** RECORDS TO USE **
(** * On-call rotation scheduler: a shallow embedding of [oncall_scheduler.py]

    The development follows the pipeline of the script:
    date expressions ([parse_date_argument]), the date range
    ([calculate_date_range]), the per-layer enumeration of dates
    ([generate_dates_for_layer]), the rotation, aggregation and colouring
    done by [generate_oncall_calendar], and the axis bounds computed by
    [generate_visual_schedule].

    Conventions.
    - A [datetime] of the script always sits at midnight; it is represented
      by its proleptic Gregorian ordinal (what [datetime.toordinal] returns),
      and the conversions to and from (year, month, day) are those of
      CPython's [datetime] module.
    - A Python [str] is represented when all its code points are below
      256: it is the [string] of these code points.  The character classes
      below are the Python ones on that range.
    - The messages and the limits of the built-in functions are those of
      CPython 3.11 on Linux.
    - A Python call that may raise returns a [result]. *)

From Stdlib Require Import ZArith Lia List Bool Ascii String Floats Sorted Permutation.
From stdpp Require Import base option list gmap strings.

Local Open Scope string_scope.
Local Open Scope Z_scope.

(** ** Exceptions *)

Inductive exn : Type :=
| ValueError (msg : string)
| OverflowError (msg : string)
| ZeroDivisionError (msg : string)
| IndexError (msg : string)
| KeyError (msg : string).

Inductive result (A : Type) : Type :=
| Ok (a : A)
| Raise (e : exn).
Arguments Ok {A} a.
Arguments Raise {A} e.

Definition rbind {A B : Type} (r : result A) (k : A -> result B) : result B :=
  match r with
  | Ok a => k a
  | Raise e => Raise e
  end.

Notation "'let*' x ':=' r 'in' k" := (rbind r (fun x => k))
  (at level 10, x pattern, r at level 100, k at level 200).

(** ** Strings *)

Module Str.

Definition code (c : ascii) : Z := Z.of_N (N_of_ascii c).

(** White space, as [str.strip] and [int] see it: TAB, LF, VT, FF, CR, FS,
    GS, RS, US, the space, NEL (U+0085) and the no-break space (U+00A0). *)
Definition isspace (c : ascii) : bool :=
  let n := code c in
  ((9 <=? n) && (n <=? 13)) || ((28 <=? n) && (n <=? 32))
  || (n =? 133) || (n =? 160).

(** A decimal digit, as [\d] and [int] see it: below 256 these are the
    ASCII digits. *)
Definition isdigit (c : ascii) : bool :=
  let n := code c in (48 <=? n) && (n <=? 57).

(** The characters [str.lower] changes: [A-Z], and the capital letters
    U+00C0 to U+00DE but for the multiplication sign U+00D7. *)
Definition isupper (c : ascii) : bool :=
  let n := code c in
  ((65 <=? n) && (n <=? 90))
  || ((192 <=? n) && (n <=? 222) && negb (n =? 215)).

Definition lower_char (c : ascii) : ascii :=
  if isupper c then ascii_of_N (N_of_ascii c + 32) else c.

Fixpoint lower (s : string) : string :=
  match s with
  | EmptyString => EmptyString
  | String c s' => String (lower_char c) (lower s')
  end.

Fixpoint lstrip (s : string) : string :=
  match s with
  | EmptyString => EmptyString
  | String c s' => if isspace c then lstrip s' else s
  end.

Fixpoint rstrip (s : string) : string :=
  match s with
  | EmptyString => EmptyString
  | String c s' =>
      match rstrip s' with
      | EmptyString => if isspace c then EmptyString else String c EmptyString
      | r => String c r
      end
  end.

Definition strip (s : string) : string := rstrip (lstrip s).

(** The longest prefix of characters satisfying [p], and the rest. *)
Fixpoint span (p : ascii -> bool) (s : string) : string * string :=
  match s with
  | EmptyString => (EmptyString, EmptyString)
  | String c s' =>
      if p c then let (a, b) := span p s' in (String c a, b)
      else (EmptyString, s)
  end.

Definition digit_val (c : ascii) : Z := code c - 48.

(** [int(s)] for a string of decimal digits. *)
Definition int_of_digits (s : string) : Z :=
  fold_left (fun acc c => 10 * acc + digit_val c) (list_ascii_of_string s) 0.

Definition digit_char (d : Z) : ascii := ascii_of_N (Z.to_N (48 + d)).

** WHAT YOU HAVE TO DO **
Restate the material above exactly, leaving nothing out.

** RESULT FOR THIS EXERCISE **
(** * On-call rotation scheduler: a shallow embedding of [oncall_scheduler.py]

    The development follows the pipeline of the script:
    date expressions ([parse_date_argument]), the date range
    ([calculate_date_range]), the per-layer enumeration of dates
    ([generate_dates_for_layer]), the rotation, aggregation and colouring
    done by [generate_oncall_calendar], and the axis bounds computed by
    [generate_visual_schedule].

    Conventions.
    - A [datetime] of the script always sits at midnight; it is represented
      by its proleptic Gregorian ordinal (what [datetime.toordinal] returns),
      and the conversions to and from (year, month, day) are those of
      CPython's [datetime] module.
    - A Python [str] is represented when all its code points are below
      256: it is the [string] of these code points.  The character classes
      below are the Python ones on that range.
    - The messages and the limits of the built-in functions are those of
      CPython 3.11 on Linux.
    - A Python call that may raise returns a [result]. *)

From Stdlib Require Import ZArith Lia List Bool Ascii String Floats Sorted Permutation.
From stdpp Require Import base option list gmap strings.

Local Open Scope string_scope.
Local Open Scope Z_scope.

(** ** Exceptions *)

Inductive exn : Type :=
| ValueError (msg : string)
| OverflowError (msg : string)
| ZeroDivisionError (msg : string)
| IndexError (msg : string)
| KeyError (msg : string).

Inductive result (A : Type) : Type :=
| Ok (a : A)
| Raise (e : exn).
Arguments Ok {A} a.
Arguments Raise {A} e.

Definition rbind {A B : Type} (r : result A) (k : A -> result B) : result B :=
  match r with
  | Ok a => k a
  | Raise e => Raise e
  end.

Notation "'let*' x ':=' r 'in' k" := (rbind r (fun x => k))
  (at level 10, x pattern, r at level 100, k at level 200).

(** ** Strings *)

Module Str.

Definition code (c : ascii) : Z := Z.of_N (N_of_ascii c).

(** White space, as [str.strip] and [int] see it: TAB, LF, VT, FF, CR, FS,
    GS, RS, US, the space, NEL (U+0085) and the no-break space (U+00A0). *)
Definition isspace (c : ascii) : bool :=
  let n := code c in
  ((9 <=? n) && (n <=? 13)) || ((28 <=? n) && (n <=? 32))
  || (n =? 133) || (n =? 160).

(** A decimal digit, as [\d] and [int] see it: below 256 these are the
    ASCII digits. *)
Definition isdigit (c : ascii) : bool :=
  let n := code c in (48 <=? n) && (n <=? 57).

(** The characters [str.lower] changes: [A-Z], and the capital letters
    U+00C0 to U+00DE but for the multiplication sign U+00D7. *)
Definition isupper (c : ascii) : bool :=
  let n := code c in
  ((65 <=? n) && (n <=? 90))
  || ((192 <=? n) && (n <=? 222) && negb (n =? 215)).

Definition lower_char (c : ascii) : ascii :=
  if isupper c then ascii_of_N (N_of_ascii c + 32) else c.

Fixpoint lower (s : string) : string :=
  match s with
  | EmptyString => EmptyString
  | String c s' => String (lower_char c) (lower s')
  end.

Fixpoint lstrip (s : string) : string :=
  match s with
  | EmptyString => EmptyString
  | String c s' => if isspace c then lstrip s' else s
  end.

Fixpoint rstrip (s : string) : string :=
  match s with
  | EmptyString => EmptyString
  | String c s' =>
      match rstrip s' with
      | EmptyString => if isspace c then EmptyString else String c EmptyString
      | r => String c r
      end
  end.

Definition strip (s : string) : string := rstrip (lstrip s).

(** The longest prefix of characters satisfying [p], and the rest. *)
Fixpoint span (p : ascii -> bool) (s : string) : string * string :=
  match s with
  | EmptyString => (EmptyString, EmptyString)
  | String c s' =>
      if p c then let (a, b) := span p s' in (String c a, b)
      else (EmptyString, s)
  end.

Definition digit_val (c : ascii) : Z := code c - 48.

(** [int(s)] for a string of decimal digits. *)
Definition int_of_digits (s : string) : Z :=
  fold_left (fun acc c => 10 * acc + digit_val c) (list_ascii_of_string s) 0.

Definition digit_char (d : Z) : ascii := ascii_of_N (Z.to_N (48 + d)).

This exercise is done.